Bacterial Infections Flashcards
How are perioperative ABX administered?
Pre-operative: infuse cefazolin/cefuroxime within 60 min before 1st incision; infuse quinolone/vanco 120 min before 1st incision
Perioperative: longer surgeries >4 hours or major blood loss
Post-operative: D/C ABX within 24 hours
Which ABX is preferred for cardiac/vascular surgeries and what is an alternative?
Cefazolin/cefuroxime
Alternative for beta-lactam allergy: Clindamycin or Vanco
Which ABX is preferred for orthopedic (joint replacement/hip fracture) surgeries and what is an alternative?
Cefazolin
Alternative for beta-lactam allergy: Clindamycin or Vanco
What ABX is preferred for GI surgeries (apendectomy, colorectal)?
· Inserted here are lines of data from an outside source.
Lemma undecodable_record_aborts_call_witness :
  Handler Cases.w_foreign (alice_bob "LeakB") =
    ({| table := table Cases.w_foreign;
        outcomes := [];
        trace := [EvGetItem "EMAIL#example.com" "EMAIL#alice" None] |},
     (error_response "Invalid email: UnmarshalTypeError", Some "UnmarshalTypeError")).
Proof.
  apply (undecodable_record_aborts_call (sdk := Mem.sdk) Cases.w_foreign (alice_bob "LeakB")
           [] "alice@example.com" ["bob@example.org"]
           (Mem.OtherItem "EMAIL#example.com" "EMAIL#alice") "UnmarshalTypeError").
  - reflexivity.
  - apply Forall_nil_2.
  - by intros a item Ha%elem_of_nil.
  - by vm_compute.
  - reflexivity.
Defined.

Lemma Handler_leaves_other_records_witness :
  let event := {| Accounts := ["bob@example.org"]; BreachName := "LeakB" |} in
  let k := ("EMAIL#example.com", "EMAIL#alice") in
  table (fst (Handler w_alice event)) !! k = table w_alice !! k.
Proof.
  intros event k.
  apply (Handler_leaves_other_records (sdk := Mem.sdk) mem_marshal_key w_alice event k).
  intros raw ->%list_elem_of_singleton. by vm_compute.
Defined.

Lemma Handler_never_removes_breaches_witness :
  stored_breaches (table w_alice) "alice@example.com" = Some ["LeakA"] /\
  exists breaches',
    stored_breaches (table (fst (Handler w_alice (alice_bob "LeakB")))) "alice@example.com"
      = Some breaches' /\
    ["LeakA"] `prefix_of` breaches'.
Proof.
  split; [by vm_compute |].
  apply (Handler_never_removes_breaches (sdk := Mem.sdk) mem_unmarshal_marshal mem_marshal_key
           w_alice (alice_bob "LeakB") "alice@example.com" ["LeakA"]).
  by vm_compute.
Defined.

Lemma Handler_batch_order_is_irrelevant_witness :
  table (fst (Handler w_alice (alice_bob "LeakB"))) =
  table (fst (Handler w_alice (Cases.bob_alice_bob "LeakB"))).
Proof.
  apply (Handler_batch_order_is_irrelevant (sdk := Mem.sdk) mem_marshal_key
           w_alice w_alice (alice_bob "LeakB") (Cases.bob_alice_bob "LeakB")).
  - reflexivity.
  - reflexivity.
  - intros raw. simpl. rewrite !elem_of_cons, !elem_of_nil. tauto.
  - by vm_compute.
  - by vm_compute.
Defined.

Lemma runs_keep_records_well_formed_witness :
  table_inv (table (run Mem.empty_world
                      [alice_bob "LeakA"; alice_bob "LeakA"; batch_alice_bad])).
Proof.
  apply (runs_keep_records_well_formed (sdk := Mem.sdk) mem_unmarshal_marshal mem_marshal_key
           Mem.empty_world).
  right. reflexivity.
Defined.

Lemma Handler_retry_completes_witness :
  let event := alice_bob "LeakB" in
  snd (snd (Handler Cases.w_put_timeout event)) = Some "timeout" /\
  table (fst (Handler (fst (Handler Cases.w_put_timeout event)) event)) =
  table (fst (Handler w_alice event)).
Proof.
  intros event. split; [by vm_compute |].
  apply (Handler_retry_completes (sdk := Mem.sdk) mem_unmarshal_marshal mem_marshal_key
           Cases.w_put_timeout w_alice event).
  - reflexivity.
  - by vm_compute.
  - by vm_compute.
Defined.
Cefazolin + metronidazole, cefotetan, cefoxitin, or Unasyn
Alternative for beta-lactam allergy: clindamycin/metronidazole + aminoglycoside/quinolone
What are s/sx of meningitis?
- fever
- headache
- nuchal rigidity (stiff neck)
- altered mental status
What microbes are common causes of mengingitis?
- Neisseria meningitidis
- Streptococcus pneumoniae
- Haemophilus influenzae
- Listeria monocytogenes (neonates,
age>50, immunocompromised patients)
What is empiric treatment of meningitis in neonates <1 month?
Ampicillin (Listeria) +
Cefotaxime, ceftazidime, cefipime
+/- Gentamicin
* DO NOT use ceftriaxone in neonates causes biliary sludging (solids precipitate from bile) and kernicterus (brain damage from high bilirubin)
What is empiric treatment of meningitis in ages 1 month to 50 years?
Ceftriaxone + Vancomycin (double coverage of Strep)
What is the empiric treatment of meningitis in immunocompromised and aged>50?
Ampicillin (Listeria) + Ceftriaxone + Vancomycin (2x strep coverage)
What are s/sx of acute otitis media (AOM)?
- Buldging tympanic (eardrum) membranes
- Otorrhea (middle ear effusion/fluid)
- Otalgia (ear pain)
- Tuuging/rubbing of ears
- fever
- crying
What bacteria commonly cause acute otitis media?
- S. pneumoniae
- H. influenzae
- Moraxella catarrhalis
When should observation of AOM be considered?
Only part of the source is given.